We first heard the epithet “light is right” in the 1980s while preparing to lead ski school tours at Pacific Northwest XC centers. Then, your nascent COG reporter might have asked, “for the HBRs (hot buttered rums for client lunches), should I bring regular rum or Ron Rico 151?” Our Nordic director would always reply “Light is Right; bring the 151.” (N.B., for abstemious readers: Ron Rico 151 rum carries higher alcohol content/volume than regular rum: lighter, stronger.)

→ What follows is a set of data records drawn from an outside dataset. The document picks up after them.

Lemma start_ok s v :
  ok s v (current_task s) ->
  let '(o, s') := scheduler_start ready_queue arch_percpu_current s in result_ok s o s'.
Proof.
  intros Hok. unfold scheduler_start. destruct (host_active s || _) eqn:E0; [by apply (return_ok s 0 s v)|].
  assert (current_task s = 0) as Hc by lia. rewrite Hc in Hok. pose proof (next_ok s v Hok) as Hn.
  destruct (scheduler_next ready_queue s) as [t s1]. destruct Hn as (Hf & _ & Hn).
  assert (exists v', ok s1 v' t) as [v' Hok1] by (destruct (v ready_queue); destruct_and!; eauto).
  assert (Hf' := Hf). apply flags_inv in Hf' as (Fi & Fc & Fa & Fv & Fp).
  destruct ((t =? 0) || (t =? idle_task s1)) eqn:E1.
  - apply (return_ok s 0 s1 v'); [|done]. rewrite Hc. apply orb_prop in E1 as [E1|E1]; [by replace t with 0 in Hok1 by lia|].
    destruct Hok1 as [R [P1 P2 P3 P4 P5]]. split; [done|]. split; try done.
    intros u Hu Hs. right. destruct (P3 u Hu Hs) as [->|]; [lia|done].
  - apply orb_false_elim in E1 as [E1 _]. set (s2 := s1<| host_active := true |><| host_context_valid := true |>).
    destruct (set_current_ok s2 v' t) as (Hok2 & Hf2 & _); [by destruct Hok1; split|lia|].
    apply flags_inv in Hf2 as (Gi & Gc & Ga & Gv & Gp). split; [exists v'; by rewrite Gc|].
    unfold host. rewrite Ga, Gv, Gc. split_and!; try done. lia.
Qed.

Lemma exit_ok s v :
  ok s v (current_task s) -> current_task s <> idle_task s ->
  let '(o, s') := scheduler_task_exit ready_queue arch_percpu_current s in result_ok s o s'.
Proof.
  intros Hok Hi. unfold scheduler_task_exit. destruct (current_task s =? 0) eqn:E0.
  { split; [by exists v|left; lia]. }
  set (c := current_task s) in *. set (s0 := (set_state s c TASK_TERMINATED)<| current_task := 0 |>).
  destruct (pl_current _ _ _ _ _ _ (ok_placed _ _ _ Hok)) as [Hl Hr]; [lia|].
  assert (ok s0 v 0) as Hok0.
  { eapply (ok_move s v c c TASK_TERMINATED (queues s) 0 v); try done; auto; [apply Hok|..].
    - intros u. apply set_state_state.
    - intros q Hq. by destruct (not_queued s v c c Hok (or_introl Hr) q). }
  pose proof (next_ok s0 v Hok0) as Hn. destruct (scheduler_next ready_queue s0) as [t s1].
  destruct Hn as (Hf & _ & Hn). apply flags_inv in Hf as (Fi & Fc & Fa & Fv & Fp).
  assert (exists v', ok s1 v' t) as [v' Hok1] by (destruct (v ready_queue); destruct_and!; eauto).
  destruct (t =? 0) eqn:E1; cbn [negb].
  - replace t with 0 in Hok1 by lia. rewrite Fv. cbn [s0 host_context_valid set_state set_field].
    destruct (host_context_valid s) eqn:Eh.
    + split; [exists v'; by rewrite Fc|]. unfold host. split_and!; [done|lia|done|]. by rewrite Fa, Fv.
    + split; [exists v'; by rewrite Fc|]. by right.
  - destruct (set_current_ok s1 v' t Hok1) as (Hok2 & Hf2 & _); [lia|].
    apply flags_inv in Hf2 as (Gi & Gc & Ga & Gv & Gp). split; [exists v'; by rewrite Gc|].
    unfold host. rewrite Ga, Gv, Gc, Fa, Fv. split_and!; try done; lia.
Qed.

(** How blocking the running task in the queue [q] ends: there is nothing else to run,
    the task leaves the queue and goes on; or it stays at the end of the queue and
    another task runs. *)
Definition blocked_as s v q (o : outcome) s' : Prop :=
  let b := current_task s in
  host s' = host s /\
  match o with
  | Return r => r = 0 /\ current_task s' = b /\
    exists v', ok s' v' b /\ forall q', q' <> ready_queue -> v' q' = v q'
  | Switch (TaskContext f) (TaskContext t) => f = b /\ t <> 0 /\ current_task s' = t /\
    exists v', ok s' v' t /\ forall q', q' <> ready_queue -> v' q' = fupd v q (v q ++ [wait_node b]) q'
  | _ => False
  end.

Lemma blocked_result s v q o s' : current_task s <> 0 -> blocked_as s v q o s' -> result_ok s o s'.
Proof.
  intros Hb [Hh Ho]. destruct o as [r|[f|] [t|]|]; try done.
  - destruct Ho as (-> & Hc & v' & Hok & _). split; [exists v'; by rewrite Hc|done].
  - destruct Ho as (-> & Ht & Hc & v' & Hok & _). split; [exists v'; by rewrite Hc|]. by rewrite Hc.
Qed.

(** The end of the blocking operations: the blocked task waits, and nothing runs. *)
Lemma block_switch_ok s0 s v q :
  let b := current_task s0 in
  let v1 := fupd v q (v q ++ [wait_node b]) in
  ok s v1 0 -> live s b -> b <> 0 -> q <> 0 -> host s = host s0 ->
  let '(o, s') := block_switch ready_queue arch_percpu_current s b q in blocked_as s0 v q o s'.
Proof.
  intros b v1 Hok Hl Hb Hq Hh. unfold block_switch. pose proof (next_ok s v1 Hok) as Hn.
  destruct (scheduler_next ready_queue s) as [t s1]. destruct Hn as (Hf & Hlive & Hn).
  apply flags_inv in Hf as (Fi & Fc & Fa & Fv & Fp). unfold host in Hh. simplify_eq.
  destruct (t =? 0) eqn:E.
  - assert (t = 0) as -> by lia. assert (ok s1 v1 0) as Hok1 by (destruct (v1 ready_queue); by destruct_and!).
    apply Hlive in Hl. destruct (live_node s1 v1 0 b Hok1 Hl) as [_ Hn0].
    pose proof (wq_remove_spec (queues s1) v1 q (wait_node b) (ok_rep _ _ _ Hok1) Hq Hn0) as Hrm.
    pose proof (wq_rep_NoDup _ _ q (ok_rep _ _ _ Hok1)) as Hnd. unfold v1 in Hnd. rewrite fupd_eq in Hnd.
    destruct (wq_remove (queues s1) q (wait_node b)) as [[] w]; destruct Hrm as [Ho Hrm].
    2: { destruct Hrm as [[] _]. apply elem_of_added. by right. }
    destruct Hrm as (l & k & Hv & Hr). split; [unfold host; cbn; congruence|]. split; [done|]. split; [done|].
    exists (fupd v1 q (l ++ k)). split.
    + apply (removed_ok s1 v1 b q l k w); try done.
      intros u. unfold set_state, fupd. cbn [tasks set_field]. by destruct (u =? b).
    + intros q' _. unfold v1 in Hv. rewrite fupd_eq in Hv.
      apply WaitQueue.snoc_split in Hv as [(-> & _ & ->)|(k' & _ & Hv)].
      * unfold v1, fupd. destruct (q' =? q) eqn:Eq; [|done]. apply Z.eqb_eq in Eq as ->. by rewrite app_nil_r.
      * apply NoDup_app in Hnd as (_ & Hd & _). exfalso. apply (Hd (wait_node b)); [|left]. rewrite Hv. set_solver.
  - assert (exists v', ok s1 v' t /\ forall q', q' <> ready_queue -> v' q' = v1 q') as (v' & Hok1 & Hv').
    { destruct (v1 ready_queue) as [|n l]; destruct_and!; [by exists v1|]. eexists. split; [done|].
      intros q' Hq'. by rewrite fupd_ne. }
    destruct (set_current_ok s1 v' t Hok1) as (Hok2 & Hf2 & _); [lia|].
    apply flags_inv in Hf2 as (Gi & Gc & Ga & Gv & Gp). split; [unfold host; congruence|].
    split; [done|]. split; [lia|]. split; [done|]. by exists v'.
Qed.

(** The result of an enqueue of a task's node, according to whether it is in a queue. *)
Lemma enqueue_node s v c t q :
  ok s v c -> live s t -> q <> 0 ->
  let '(r, w) := wq_enqueue (queues s) q (wait_node t) in
  (forall n, wq_owner w n = wq_owner (queues s) n) /\
  r = negb (wq_queued (queues s) (wait_node t)) /\
  if r then (forall q', ~ (wait_node t ∈ v q')) /\ wq_rep w (fupd v q (v q ++ [wait_node t]))
  else w = queues s.
Proof.
  intros Hok Hl Hq. destruct (live_node s v c t Hok Hl) as [_ Hn].
  pose proof (wq_enqueue_spec (queues s) v q (wait_node t) (ok_rep _ _ _ Hok) Hq Hn) as He.
  pose proof (wq_queued_spec (queues s) v (wait_node t) (ok_rep _ _ _ Hok)) as Hqd.
  destruct (wq_enqueue (queues s) q (wait_node t)) as [r w]. destruct He as (-> & Ho & He).
  split; [done|]. split; [done|]. destruct (wq_queued (queues s) (wait_node t)); cbn [negb] in *; [done|].
  split; [|done]. intros q' Hin. assert (false = true) by (apply Hqd; eauto). done.
Qed.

Later, the Light is Right movement found its brightest advocate with ultra-lightweight, minimalist hiker (rock climber, and modern SLCD/Friend inventor) Ray Jardine (see his lightweight-gear instruction book, Trail Life, Adventure Press). Jardine articulates this most fundamental principle for any modern, outdoor adventure: Alpine style, if you’re a climber; free diving, if you’re an underwater person; free-solo for rock climbers. Barefoot running, if you’re on your feet. To quote Richard Neville in his seminal ‘60s countercultural guide, Play Power (Random House, NY, 1970), “…I show up at an international border naked, without a passport… as a citizen of the world…”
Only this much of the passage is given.